飲食店であれば材料代、小売店であれば商品の仕入代、建設業であれば外注費などが挙げられます。

売上原価を売上高で割ったものを、「原価率」といいます。
業種によって、原価率の平均値があります。
あなたの原価率と業種平均値が同じである必要はありませんが、かけ離れている場合には、仕入代や外注費などを見直してみましょう。

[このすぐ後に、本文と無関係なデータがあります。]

Lemma follows_op current op next : lifecycle_wf current -> apply_op op current = Ok next -> follows current next.
Proof.
  intros Hw Hop. exists op. destruct (apply_op_Ok _ _ _ Hw Hop) as (Hn & Ha & Hnw).
  pose proof (apply_op_argument _ _ _ Hw Hop). exact (conj Hw (conj Ha (conj H2 (conj Hn Hnw)))).
Qed.

Lemma canonical_scan (t : Transfer) i : transfer_wf t -> uuid_scan (transfer_id t) = Some i -> transfer_id t = uuid_text i.
Proof.
  intros ((Hid & _)%transfer_validate_Ok & _) Hi. destruct (uuid_scan_canonical _ Hid) as (u & Hu & Ht). congruence.
Qed.

Lemma transition_guarded current next P : follows current next -> holds P (StoreLifecycleTransitionTx current next) any.
Proof.
  intros (op & Hw & Hal & Harg & -> & Hnw). unfold StoreLifecycleTransitionTx.
  apply (holds_then _ _ _ _ always); [|intros n _; apply holds_lift; [pure|done]].
  apply holds_exec. intros now d Hd Hp. fold (journal_of (successor op current)).
  destruct (journal_of (successor op current)) as [journal|] eqn:Ej; [|by apply clean_other].
  apply (update_guarded _ _ _ _ always); [done|intros r; apply Hnw| |done|done].
  intros i r Hi Hck Hst Hver. pose proof (canonical_scan _ _ (proj1 (proj2 Hw)) Hi) as Hid.
  destruct (successor_checks i r current op) as [Hj Hc]; [done..|].
  rewrite Ej in Hj. injection Hj as ->. exact Hc.
Qed.

(** *** Assessments *)

Lemma Evaluate_verdict policy input ev : Evaluate policy input = Ok ev ->
  input_ok input /\ evaluation_wf ev /\ visible_signals ev /\ decision ev <> DecisionUnknown /\
  visible_check 64 (eval_policyVersion ev) = true.
Proof.
  intros HE. assert (Hp : policy_wf policy).
  { apply policy_validate_Ok. unfold Evaluate in HE. by destruct (policy_validate policy) as [[]|]. }
  assert (Hi : input_ok input).
  { apply dec_stable. intros Hn. unfold Evaluate in HE. rewrite (proj2 (policy_validate_Ok policy) Hp), (input_refused _ Hn) in HE. done. }
  destruct (Evaluate_runs policy input Hp Hi) as (ev' & E & ? & ? & Hv & ?). assert (ev' = ev) as -> by congruence.
  rewrite Hv. split_and!; try done; try apply Hi; try apply policy_checked, Hp; apply H2.
Qed.

(** A pending row with a new status, as the lifecycle writes it. *)
Lemma status_checks id r current op :
  lifecycle_wf current -> transfer_checks id r = Ok tt -> tr_status r = status_String (lc_status current) ->
  lc_status current = StatusPendingRisk -> transfer_id (lc_transfer current) = uuid_text id ->
  allowed (lc_status current) (op_target op) = true -> op_argument_ok op = true ->
  transfer_checks id (with_status (status_String (op_target op)) (lc_version current + 1) r) = Ok tt.
Proof.
  intros Hw Hck Hst Hp Hid Hal Harg. destruct (successor_checks id r current op) as [_ Hc]; [done..|].
  pose proof Hck as (_ & Hsh & _)%transfer_checks_Ok. unfold row_shape in Hsh. rewrite Hst, Hp in Hsh.
  destruct Hsh as [(_ & _ & _ & Ej & Ef)|[[[?|[?|?]] _]|[[? _]|[? _]]]]; [|done..]. rewrite Hp in Hal.
  replace (with_status _ _ r) with (advanced (successor op current) (if decide (op_target op = StatusCompleted) then Some id else None) r); [done|].
  unfold advanced, with_outcome, with_status. rewrite Ej, Ef. by destruct op.
Qed.

Lemma inserted_guarded t version cause policy input score dec sg at_ P :
  (exists v, input = marshal v /\ visible_value v = true /\ depth_of v <= maxNestingDepth /\ len (marshal v) <= 32768) ->
  (exists v, sg = marshal v /\ visible_value v = true /\ depth_of v <= maxNestingDepth /\ len (marshal v) <= 32768) ->
  dec <> DecisionUnknown -> 2 <= version -> visible_check 64 policy = true -> 0 <= score <= 1000 ->
  holds P (exec (insertRiskAssessmentQuery t version cause policy input score (decision_String dec) sg at_)) any.
Proof.
  intros (vi & -> & Hvi & Hdi & Hli) (vs & -> & Hvs & Hds & Hls) Hdec Hver Hpol Hsc. apply holds_exec. intros now d Hd _.
  destruct (document_stored vi) as (si & Esi & Hsi); [done..|]. destruct (document_stored vs) as (ss & Ess & Hss); [done..|].
  unfold maxPayloadBytes in *.
  destruct (insertRiskAssessmentQuery _ _ _ _ _ _ _ _ _ now d) as [[a d']|e] eqn:E.
  - split; [|done]. eapply sound_frame; [done|eapply assessment_kept; [exact E|apply Hd]|..]; unfold insertRiskAssessmentQuery in E; untouched E.
  - unfold insertRiskAssessmentQuery in E. rewrite Esi, Ess in E. destruct (uuid_scan t); [|injection E as <-; by apply clean_other].
    refusals E; try lia; [|by rewrite Hpol in *]. apply negb_true_iff, bool_decide_eq_false in Hb. destruct dec; set_solver.
Qed.
(** Ties go to the country met first: when a country is retained, every
    country with the same number of rows whose first row comes before
    the rows of that country is retained as well. *)
Theorem topCountrySet_ties_first_seen (b : list CleanedRow) (tc : Z)
  (c c' : jsstring) :
  set_has c (Homework3.topCountrySet tc b) = true ->
  first_before c' c (map c_country b) ->
  length (filter (fun r => str_eqb c' (c_country r)) b)
  = length (filter (fun r => str_eqb c (c_country r)) b) ->
  set_has c' (Homework3.topCountrySet tc b) = true.
Proof.
  rewrite topCountrySet_top_keys, <- !count_map; intros Hc Hfirst Hcount.
  apply set_has_In; apply set_has_In in Hc.
  exact (top_keys_ties tc _ c c' Hc Hfirst Hcount).
Qed.

Lemma topCountrySet_ties_first_seen_witness :
  set_has (lit "USA")
    (Homework3.topCountrySet 2
       (Homework3.cleaned [row "FRA" "Judo" "Female";
                           row "USA" "Swimming" "Male";
                           row "GER" "Judo" "Male"])) = true
  /\ set_has (lit "FRA")
       (Homework3.topCountrySet 2
          (Homework3.cleaned [row "FRA" "Judo" "Female";
                              row "USA" "Swimming" "Male";
                              row "GER" "Judo" "Male"])) = true.
Proof.
  split; [reflexivity|].
  refine (topCountrySet_ties_first_seen
            (Homework3.cleaned [row "FRA" "Judo" "Female";
                                row "USA" "Swimming" "Male";
                                row "GER" "Judo" "Male"])
            2 (lit "USA") (lit "FRA") _ _ _).
  - reflexivity.
  - exists [], [lit "USA"; lit "GER"]; split; [reflexivity | intros []].
  - reflexivity.
Defined.

(* ================================================================= *)
(** ** Drawing the nodes *)

(** Every node of the graph belongs to one tier: its name is the prefix of
    the tier followed by a text, [layer] gives it the legend entry of that
    tier, and both the label and the tooltip show the text without the
    prefix. *)
Theorem node_display (data : list AthleteRow) (tc td : Z)
  (sel : option jsstring) (n : SankeyNode) :
  In n (nodes (Homework3.graph data tc td sel)) ->
  exists x,
    ((name n = prefix_C ++ x /\ Homework3.layer (name n) = lit "Country")
     \/ (name n = prefix_D ++ x
         /\ Homework3.layer (name n) = lit "Discipline")
     \/ (name n = prefix_G ++ x /\ Homework3.layer (name n) = lit "Gender"))
    /\ Homework3.label_text (name n) = x
    /\ Homework3.tooltip_text (name n) = x.
Proof.
  intros Hn; apply (in_map name) in Hn.
  rewrite graph_stages, graph_node_names in Hn.
  apply In_ordered in Hn as [_ [H | [H | H]]];
    pose proof H as Hp; apply startsWith_inv in H as [x Hx]; exists x;
    rewrite Hx in *; unfold Homework3.layer.
  - rewrite Hp; split; [left; split; reflexivity|]; split; reflexivity.
  - rewrite (prefix_D_not_C _ Hp), Hp.
    split; [right; left; split; reflexivity|]; split; reflexivity.
  - rewrite (prefix_G_not_C _ Hp), (prefix_G_not_D _ Hp).
    split; [right; right; split; reflexivity|]; split; reflexivity.
Qed.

日本政策金融公庫のホームページに「小企業の経営指標調査」があります。
業種別ごとに各指標が載っていますので、参考にしてください。
https://www.jfc.go.jp/n/findings/sme_findings2.html#tyousa

●経費
経費は、売上原価(仕入高)以外の費用になります。
例えば、家賃、人件費、支払利息、水道光熱費、通信費、交通費、消耗品費、
保険料、交際費、広告宣伝費などです。

●1年後の収支予測について
創業当初は、赤字でも仕方がない面があります。
なぜなら、創業当初は、軌道に乗せるためのコストが多く発生することや、予定通りに売上をあげることができない場合があるからです。
そのことについては、金融機関も当然認識しています。

しかし、2年目以降はそういうわけにはいきません。
金融機関は、あなたに貸したお金を利益の中から返済してもらう必要があります。
2年目以降も赤字になる収支予測では金融機関はお金を貸してくれないでしょう。
そうならないためにも、1年後の収支予測は、利益の出せる事業であることを示すように作成しましょう。